A groundbreaking two-step experimental approach has dramatically enhanced the capabilities of an insect-scale robot, allowing it to achieve unprecedented performance metrics. During testing, researchers observed a remarkable 447 percent increase in the robot’s flight speed, alongside a substantial 255 percent boost in acceleration.

This significant improvement in agility enabled the miniature robot to execute complex maneuvers with precision. It successfully completed ten somersaults in a swift eleven seconds, all while maintaining exceptional control. Critically, the tiny flyer demonstrated impressive navigational accuracy, consistently remaining within a narrow band of just 4 to 5 centimeters from its pre-programmed trajectory throughout the experiments.

New research reveals that soft and microrobots, historically constrained by their limited speed, are now capable of astonishing agility comparable to natural insects and larger robotic systems.

According to Hsiao, this significant leap forward is attributable to sophisticated control algorithms, which unlock groundbreaking opportunities for diverse, multimodal locomotion.

Researchers have further illuminated the phenomenon of saccade movement, a sophisticated aerial maneuver employed by insects. This process involves insects executing forceful, aggressive body pitches, rapidly propelling themselves to a target position, then counter-pitching sharply to an immediate halt. This dynamic interplay of rapid acceleration and abrupt deceleration is critical, allowing insects to precisely orient themselves and maintain sharp visual clarity while in flight.

Here are a few options, maintaining a clear, journalistic tone:

**Option 1 (Concise):**
“This biomimetic flight behavior is expected to offer significant advantages, particularly when the robot is equipped with cameras and sensors in the future, according to Chen.”

**Option 2 (Emphasizing potential):**
“Chen anticipates that the robot’s nature-inspired flight dynamics will prove invaluable for future applications, especially when integrating advanced imaging and sensing equipment.”

**Option 3 (More active phrasing):**
“According to Chen, the robot’s ability to emulate natural flight patterns will be a key asset when researchers begin outfitting it with cameras and various sensors.”

Future advancements in microrobotics will largely center on granting these miniature flying machines outdoor autonomy. This crucial development involves integrating onboard sensors and cameras, a move designed to free them from the constraints of complex, external motion capture systems.

Researchers are also delving into the critical role onboard sensor technology could play in preventing inter-robot collisions and orchestrating collective navigation.

Chen anticipates their latest paper will usher in a transformative era for the micro-robotics community. He asserts that the research definitively proves the potential to engineer a novel control architecture that masterfully blends superior performance with optimal efficiency.

Carnegie Mellon University mechanical engineering professor Sarah Bergbreiter, who was not involved in the research, lauded the robots’ performance as “especially impressive.” She highlighted their remarkable precision in executing flips and rapid turns, even when confronted with significant operational challenges. These obstacles included the inherent manufacturing variability of small-scale production, wind gusts exceeding one meter per second, and the persistent issue of their power tether tangling around the robot during repeated aerial maneuvers.
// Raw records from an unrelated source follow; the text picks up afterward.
(** *** [BxlObserver::EnumerateDirectory] *)

(** One [struct dirent]: [d_name], and whether [d_type == DT_DIR]. *)
Record dirent := { d_name : cstring; is_DT_DIR : bool }.

(** What [real_opendir] and the [readdir] calls on its result answer for
    a path: [None] when [opendir] returns [NULL], else the entries in
    [readdir] order. *)
Abbreviation Listing := (cstring → option (list dirent)).

(** The local state of the function: the stack of directories to
    enumerate (top first) and the output vector. *)
Record Enumeration := {
  directoriesToEnumerate : list cstring;
  filesAndDirectories : list cstring
}.

(** The body of [while ((ent = readdir(dir)) != NULL)] for one entry. *)
Definition enumerate_entry (recursive : bool) (currentDirectory : cstring)
    (e : Enumeration) (ent : dirent) : Enumeration :=
  let fileOrDirectory := d_name ent in
  if bool_decide (fileOrDirectory = c_str ".") || bool_decide (fileOrDirectory = c_str "..")
  then e
  else
    let fullPath := currentDirectory ++ c_str "/" ++ fileOrDirectory in
    {| directoriesToEnumerate :=
         if is_DT_DIR ent && recursive then fullPath :: directoriesToEnumerate e
         else directoriesToEnumerate e;
       filesAndDirectories := filesAndDirectories e ++ [fullPath] |}.

(** The outer [while (!directoriesToEnumerate.empty())], for at most [fuel]
    directories; the answer is the returned [bool] and the vector. *)
Fixpoint enumerate_loop (ls : Listing) (recursive : bool) (fuel : nat) (e : Enumeration)
  : option (bool * list cstring) :=
  match fuel with
  | O => None
  | S fuel =>
      match directoriesToEnumerate e with
      | [] => Some (true, filesAndDirectories e)
      | currentDirectory :: stack =>
          match ls currentDirectory with
          | Some entries =>
              enumerate_loop ls recursive fuel
                (foldl (enumerate_entry recursive currentDirectory)
                   {| directoriesToEnumerate := stack;
                      filesAndDirectories := filesAndDirectories e |} entries)
          | None => Some (false, filesAndDirectories e)
          end
      end
  end.

Definition EnumerateDirectory (ls : Listing) (rootDirectory : cstring) (recursive : bool)
    (fuel : nat) : option (bool * list cstring) :=
  enumerate_loop ls recursive fuel
    {| directoriesToEnumerate := [rootDirectory]; filesAndDirectories := [rootDirectory] |}.

(** ** Vocabulary of the further statements *)

(** The kinds of the first [case] group of [IsCacheHit]. *)
Definition write_class : list es_event_type_t :=
  [ES_EVENT_TYPE_NOTIFY_TRUNCATE; ES_EVENT_TYPE_NOTIFY_SETATTRLIST;
   ES_EVENT_TYPE_NOTIFY_SETEXTATTR; ES_EVENT_TYPE_NOTIFY_DELETEEXTATTR;
   ES_EVENT_TYPE_NOTIFY_SETFLAGS; ES_EVENT_TYPE_NOTIFY_SETOWNER;
   ES_EVENT_TYPE_NOTIFY_SETMODE; ES_EVENT_TYPE_NOTIFY_WRITE;
   ES_EVENT_TYPE_NOTIFY_UTIMES; ES_EVENT_TYPE_NOTIFY_SETTIME;
   ES_EVENT_TYPE_NOTIFY_SETACL].

(** The procfs path [read_path_for_fd] reads for a descriptor. *)
Definition proc_fd_path (fd : Z) : cstring := c_str "/proc/self/fd/" ++ dec fd.

(** The number a reader takes from little-endian bytes. *)
Definition uint_of_bytes (l : list ascii) : Z :=
  foldr (λ c acc, Z.of_N (N_of_ascii c) + 256 * acc) 0 l.
Lemma synchronizeFrom_spec (blocks : list Block)
    (template : list TemplateEntry) :
  forall (i : nat) (s : Supply),
    length (synchronizeFrom blocks i template s).1 = length template
    /\ nextUuid s <= nextUuid (synchronizeFrom blocks i template s).2
    /\ forall j t, template !! j = Some t ->
         exists b', (synchronizeFrom blocks i template s).1 !! j = Some b'
           /\ match blocks !! (i + j) with
              | Some b =>
                  if decide (name b = t_name t) then b' = b
                  else b' <> b /\ createdFrom t s b'
              | None => createdFrom t s b'
              end.
Proof.
  induction template as [|t template IH]; intros i s; cbn [synchronizeFrom].
  - split; [done|]. split; [done|]. intros j t Hj. done.
  - rewrite !gbind_run. cbn [gret fst snd].
    pose proof (synchronizeAt_spec blocks i t s) as [Hle Hat].
    destruct (IH (S i) (synchronizeAt blocks i t s).2) as (Hlen & Hle' & Hpos).
    split; [simpl; by rewrite Hlen|]. split; [lia|].
    intros [|j] t' Hj; simpl in Hj |- *.
    + simplify_eq. eexists. split; [done|]. by rewrite Nat.add_0_r.
    + destruct (Hpos j t' Hj) as (b' & Hb' & Hcase).
      exists b'. split; [done|].
      replace (i + S j) with (S i + j) by lia.
      destruct (blocks !! (S i + j)) as [b0|].
      * destruct (decide (name b0 = t_name t')); [done|].
        destruct Hcase as [Hne Hcr]. split; [done|].
        by apply (createdFrom_mono t' s (synchronizeAt blocks i t s).2).
      * by apply (createdFrom_mono t' s (synchronizeAt blocks i t s).2).
Qed.

(** C5.  The result of [synchronizeBlocksWithTemplate] is as long as the
    template, whatever the block list; the empty template gives the empty
    result; positions past the template hold nothing.  At a position of the
    template the result holds the block of the list at that position when
    there is one and it has the entry's name, and otherwise a block other
    than it, created from the entry: of the entry's shape, with identifiers
    drawn during the call. *)
Theorem synchronize_positions (blocks : list Block)
    (template : list TemplateEntry) (s : Supply) (i : nat)
    (t : TemplateEntry) :
  template !! i = Some t ->
  let result := (synchronizeBlocksWithTemplate blocks template s).1 in
  length result = length template
  /\ (synchronizeBlocksWithTemplate blocks [] s).1 = []
  /\ (forall j, length template <= j -> result !! j = None)
  /\ exists b', result !! i = Some b'
       /\ match blocks !! i with
          | Some b =>
              if decide (name b = t_name t) then b' = b
              else b' <> b /\ createdFrom t s b'
          | None => createdFrom t s b'
          end.
Proof.
  intros Hi result. subst result. unfold synchronizeBlocksWithTemplate.
  destruct (synchronizeFrom_spec blocks template 0 s) as (Hlen & _ & Hpos).
  split; [done|]. split; [done|]. split.
  - intros j Hj. apply lookup_ge_None. lia.
  - exact (Hpos i t Hi).
Qed.

(** ** The theorems at the fixtures *)

Lemma convertBlockToStatic_clones_witness :
  getBlock (hostOf testStore) 1 = Some associatedBlock
  /\ getReusableBlock (hostOf testStore) (attribute associatedBlock "ref")
     = Some testRecord
  /\ getBlock (hostOf testStore) (rb_clientId testRecord) = Some parsedBlock
  /\ Forall (fun i => i < nextUuid testSupply) (blockIds parsedBlock)
  /\ exists newBlocks,
       dispatched (convertBlockToStatic (hostOf testStore) 1 testSupply)
       = [ReplaceBlocks [1] newBlocks]
       /\ map shape newBlocks = [shape parsedBlock]
       /\ blocksIds newBlocks = [5; 6; 7].
Proof.
  assert (H1 : getBlock (hostOf testStore) 1 = Some associatedBlock)
    by reflexivity.
  assert (H2 : getReusableBlock (hostOf testStore)
                 (attribute associatedBlock "ref") = Some testRecord)
    by (vm_compute; reflexivity).
  assert (H3 : getBlock (hostOf testStore) (rb_clientId testRecord)
               = Some parsedBlock) by reflexivity.
  assert (H4 : Forall (fun i => i < nextUuid testSupply) (blockIds parsedBlock))
    by (repeat constructor).
  repeat (split; [assumption|]).
  destruct (convertBlockToStatic_clones (hostOf testStore) 1 testSupply
              associatedBlock parsedBlock testRecord H1 H2 H3 H4)
    as (newBlocks & _ & Hlog & Hshape & Hids & _).
  exists newBlocks. split; [exact Hlog|]. split.
  - rewrite decide_False in Hshape by discriminate.
    inversion Hshape as [|b' b bs' bs Hb Hrest]; subst.
    inversion Hrest; subst. simpl. by rewrite Hb.
  - rewrite Hids.
    rewrite (convertBlockToStatic_resolved _ _ _ _ _ _ H1 H2 H3).
    reflexivity.
Defined.
(* ===== verification/_CoqProject ===== *)
-Q . S2P
Prelude.v
StateMonad.v
Collections.v
JsNumber.v
JsValue.v
Guards.v
WritesEffect.v
Ir.v
Builders.v
TaskImpl.v
PlanCtx.v
Capabilities.v
ArtifactValidation.v
TsAst.v
ExprCompiler.v
PredCompiler.v
AstExtractor.v
AstRewriting.v
StableStringify.v
Json.v
Alike.v
RedisSeed.v
ShareLink.v
DevServer.v
Executor.v
Sandbox.v
CompilerCli.v
Registry.v
Endpoints.v
TaskRegistry.v
Bundler.v
CodegenUtils.v
PlanBuild.v
GenTs.v
RepositoryTasks.v
GenCpp.v
GenMonaco.v
Codegen.v
SyncManifest.v
Lint.v
PlanImports.v
Preferences.v
VisGraph.v
VisTypes.v
TaskTypes.v
VisStore.v
Jsx.v
Widgets.v
Hover.v
EditorPanel.v
EditorView.v
EditorSetup.v
RegistryViewer.v
RegistryTyping.v
RegistryFiles.v
DetailsPanel.v
Canvas.v
DockLayout.v
App.v
AppPage.v
CanvasLife.v
Pipeline.v
BuildRun.v
(* ===== verification/Prelude.v ===== *)
(** * A verification of the ranking DSL's TypeScript: from plan sources to artifacts

    A plan is a TypeScript program that builds a DAG of ranking tasks.  The compiler [dslc]
    extracts natural expressions from its source, bundles it, runs it in a sandbox on the
    plan API, merges the extracted tables into the artifact, validates it and writes it as
    JSON for the engine.  Generators make the API's typed half and the engine's headers from
    registries in TOML; tools build all plans and keep their manifest; a visualizer shows
    artifacts in the browser, edits plans and compiles them on its development server.
    This library models that TypeScript and proves it correct.

    ** How the parts interact, and where they are

    The language.  Prelude.v: results that may throw ([result]), strings, the tactics shared
    by all files.  StateMonad.v: methods that change an object and may throw, with a Hoare
    logic.  Collections.v: [sort] with a comparison (class [Consistent] for comparisons that
    order), [Map]s and [Set]s in insertion order.  JsNumber.v: binary64 numbers, their text
    and parsing.  JsValue.v: dynamic values with prototypes' names, property order,
    [undefined].  Json.v: [JSON.parse], and the JSON copy of a value ([json_value]).  Alike.v: values that differ in the order of their
    members only, with what respects that.

    The plan runtime (dsl/packages/runtime, dsl/packages/generated).  Guards.v (guards.ts),
    Builders.v (expr.ts, pred.ts) and Ir.v (the node types of tasks.ts), WritesEffect.v
    (writes-effect.ts), TaskImpl.v (task-impl.ts), PlanCtx.v (plan.ts), Capabilities.v
    (capabilities.ts), ArtifactValidation.v (artifact-validation.ts).  TaskImpl's
    implementations are proved against the class [TaskContext] with its laws; PlanCtx.v is
    the instance.  TaskTypes.v has the option interfaces of tasks.ts, against which a plan is
    type-checked, as shapes of values.

    The compiler (dsl/packages/compiler).  TsAst.v: the syntax tree that TypeScript's parser
    gives; ExprCompiler.v, PredCompiler.v, AstExtractor.v with its theory in AstRewriting.v,
    StableStringify.v, Executor.v and Sandbox.v (executor.ts: what a run of the plan's code
    leads to, and the host's calls to QuickJS around it), Bundler.v, CompilerCli.v (cli.ts,
    the composition of the others).  PlanBuild.v (tools/build_all_plans.ts) runs the compiler on a manifest that
    SyncManifest.v (tools/sync_manifest.ts) writes; RedisSeed.v (tools/redis_seed.ts) has the
    engine's test data, against a class of the Redis commands it uses; Lint.v has the
    editor's rules (packages/eslint-plugin, packages/ts-plugin), and PlanImports.v compares
    what compiler, bundler and linter say of a plan's imports.

    The generators (dsl/src/codegen).  Registry.v, Endpoints.v and TaskRegistry.v (types.ts,
    parsers.ts), CodegenUtils.v (utils.ts), GenTs.v, GenCpp.v, GenMonaco.v (gen-*.ts) and
    Codegen.v (codegen.ts).  RepositoryTasks.v instantiates them at registry/tasks.toml.  On
    the repository's own registries these definitions compute, byte for byte, the
    TypeScript files under dsl/packages/generated, plan-globals.d.ts and the JSON and digest
    files under artifacts, and up to clang-format's layout the headers under engine/include.

    The visualizer (tools/visualizer).  VisGraph.v (src/parser/plan-parser.ts,
    src/layout/dagre-layout.ts), VisStore.v (src/state/store.ts) and Preferences.v
    (src/state/preferences.ts).  Around the store, which every component reads and changes,
    are the React components of src/App.tsx and src/components: App.v (App, PlanSelector,
    SourcePanel, Toolbar), EditorPanel.v (EditorPanel and its dialogs, with the storage) and
    ShareLink.v (the links it copies), RegistryViewer.v, DetailsPanel.v, Canvas.v and
    DockLayout.v (DockLayout and MenuBar, against a class of dockview's operations).  Their
    controls are in Widgets.v (Dropdown, the dialogs of Modal, the menus of MenuBar, ui/Button)
    and Hover.v (what hovering and focus write to styles, and what React puts back).
    EditorView.v puts the panel, its selector and its dialogs together to the page that the
    user sees; EditorSetup.v has Monaco's options and key commands; CanvasLife.v follows the
    canvas in its panel from PixiJS's start to its end; AppPage.v has the pages and where their controls lead.  VisTypes.v has the
    interfaces of types.ts as shapes of values.  A
    component is a record of its state with the store's machine; [handle] has its handlers,
    [commit] the effects after a render and [step] both; what it draws is text, by the
    rules of Jsx.v.  DevServer.v (vite.config.ts) serves sources and compiles.

    The compositions.  Pipeline.v follows a plan from its calls through the compiler into a
    file that is dropped on the visualizer.  BuildRun.v runs the build of a manifest with the
    compiler as its child process, over a directory, up to the home page that lists the
    result.  RegistryTyping.v and RegistryFiles.v follow the registries from their tables
    through the generator into the viewer's screens.

    State and operations keep the code's names: a class is a record with the monad's
    operations, a handler one definition, a loop a fold whose state is what the loop carries.

    ** What is proved

    - From end to end: a plan that is compiled and dropped on the visualizer is shown as it
      was built (Pipeline.v); a build's index lists the plans that compiled, with their
      digests, and so does the home page that gets it (BuildRun.v); the registries that the
      generator writes can be browsed, whatever the user does (RegistryFiles.v).  What goes
      through JSON is its copy there: members that are undefined are gone, and its numbers
      have to be ones that JSON keeps (finite, not -0, with a text that denotes them).
    - Plans: in every reachable [PlanCtx], whatever calls were made and whichever threw, the
      nodes form a DAG in topological order whose references resolve, in the tables or by a
      placeholder that the compiler has extracted; handles stay valid;
      the validator accepts what finalize makes (PlanCtx.v, ArtifactValidation.v).
    - The compiler: expressions and predicates compile exactly when the grammar derives them
      and to what it denotes; extraction rewrites the source in disjoint places and takes
      exactly the natural values of a [vm]'s [expr] and a [filter]'s [pred]; merging keeps every reference's meaning; what is written is named after its
      file, validates and reads back (ExprCompiler.v, PredCompiler.v, AstRewriting.v,
      CompilerCli.v, StableStringify.v, Json.v).  The sandbox's check of an artifact terminates
      on cyclic heaps and decides which values are trees of data (Executor.v); its host releases everything it
      makes, and runs the plan only without the means to evaluate text (Sandbox.v).
    - Implementations: the generated task implementations are the meaning of their
      specifications, and those, with the compiler's extraction table, are what parser and
      generator derive from registry/tasks.toml (TaskImpl.v, RepositoryTasks.v).  Calls that
      have their declared types run (TaskTypes.v).
    - Effects: the abstract evaluation of write effects is sound, exact when the parameters
      are known, and canonical (WritesEffect.v).
    - Registries and generation: each parser accepts exactly the well-formed tables;
      endpoint names are usable or refused; [--check] succeeds exactly on what a run writes;
      digests depend neither on property order nor on the environment (Registry.v,
      Endpoints.v, TaskRegistry.v, GenTs.v, Codegen.v, CodegenUtils.v, PlanBuild.v).
    - Tools: the build's exit code and index, the manifest's content and idempotence, the
      agreement of linter and bundler, for every plan that compiles (PlanBuild.v,
      SyncManifest.v, Lint.v, Bundler.v, PlanImports.v).
    - Visualizer: the graph is the plan's; the store, under any interleaving of calls,
      responses and history events, shows the plan it says it shows, stops loading and does
      not push history while going back; preferences round-trip (VisGraph.v, VisStore.v,
      Preferences.v).  From the calls of the authoring API to the screen: canvas and details
      panel show the plan that was built, and formulas determine expressions (Canvas.v,
      DetailsPanel.v).  The editor keeps what was saved, also when it is left and opened
      again, changes only the plan being edited and shows what the server compiled; links open with the text they were made from
      (EditorPanel.v, ShareLink.v).  Files are opened or refused, going home ends at home,
      a registry's row opens its entry (App.v, RegistryViewer.v).  Panels stay where they
      were put, and a closed one comes back to its group if that has kept others
      (DockLayout.v).  What holds of the editor's events holds
      of the page with its buttons, keys and dialogs, a drop-down list reports options that
      were shown, and elements look as drawn once the pointer has left (EditorView.v,
      AppPage.v, Widgets.v, Hover.v).  The canvas shows the store's graph at its view and
      gives everything back (CanvasLife.v); a key command runs what its button does
      (EditorSetup.v).
    - Development server: an answer is the compiler's for the source that was posted, as long
      as no two plans under way have one name, and as if alone if the source imports nothing
      from the temporary directory; no file outside that directory is touched (DevServer.v).
    - Test data: seeding succeeds on every database and leaves the same contents
      (RedisSeed.v).

    The lemmas named [*_witness] apply the theorems to concrete data.  Examples such as
    [VisStore.stale_response] or [DevServer.fragment_crossed] show behaviours of the code that
    its authors may not expect, and where the theorems' conditions end.

    ** Bounds and fuel

    Recursion is structural where the code's is.  [JSON_parse] has the length of the text as
    fuel, which its round-trip theorem shows to be enough for every text [stringify] makes.
    [ShareLink.append_chunks] has a turn for each byte, proved enough.
    [Executor.visit] has fuel that is proved enough on every heap
    ([Executor.validateArtifact_decides]); [VisStore.loading_ends] bounds the length of runs.
    Numbers are binary64, so ids, ports and indices have JavaScript's equality and order.

    ** Not modelled

    - Third-party code is a parameter: TypeScript's parser, esbuild, QuickJS, the TOML
      parser, SHA-256, clang-format, dagre, PixiJS, the browser's history and storage,
      [localeCompare] and the texts of the host's [TypeError] and [SyntaxError].  What a
      theorem needs of one is a hypothesis of it.
    - Characters above code unit 255, in strings and in [\u] escapes; ShareLink.v has all
      UTF-16 code units, and DevServer.v the bytes of UTF-8.
    - Aliasing of stored objects: a plan that changes an object after passing it to the API
      changes the artifact; here a stored object is a value.  The sandbox's heap in
      Executor.v has sharing and cycles.
    - An index entry or JSON object has no class instances, getters or functions called
      [toJSON].
    - The visualizer's styles, beyond those that handlers write (Hover.v), and its pixels,
      beyond the scene of Canvas.v; what PixiJS and Monaco do with their options, times of day
      as text.  React is what Jsx.v, Hover.v, the [commit]s and CanvasLife.v's [effects] say of
      it, dockview what the laws of DockLayout.v do.
    - The operating system: starting a process, resolving relative paths beyond their last
      segment, creating directories (but DevServer.v has them), and failures of writing a
      file for want of space or rights.  The editor's theorems take a storage that works.
    - Re-exports, generated constants, the compiled twin of task-impl.ts, tests, plans and
      the C++ engine.

    ** This file

    The development's scope of notations, the monad of JavaScript results
    ([Ok]/[Throw]), JavaScript's string operations on Latin-1 strings and the tactics. *)

From Stdlib Require Export ZArith Lia Ascii String.
From stdpp Require Export prelude strings gmap pretty sorting.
While the advanced robot controller currently relies on an external computer, researchers have successfully demonstrated that similar, albeit less precise, control policies are feasible even with the significantly limited computational resources available onboard an insect-scale robot. This development is particularly exciting, pointing towards a future where miniature robots could achieve agility levels approaching those of their biological counterparts, she explained.

This research receives partial financial support from a distinguished group of funders, including the National Science Foundation (NSF), the Office of Naval Research, the Air Force Office of Scientific Research, MathWorks, and the Zakhartchenko Fellowship.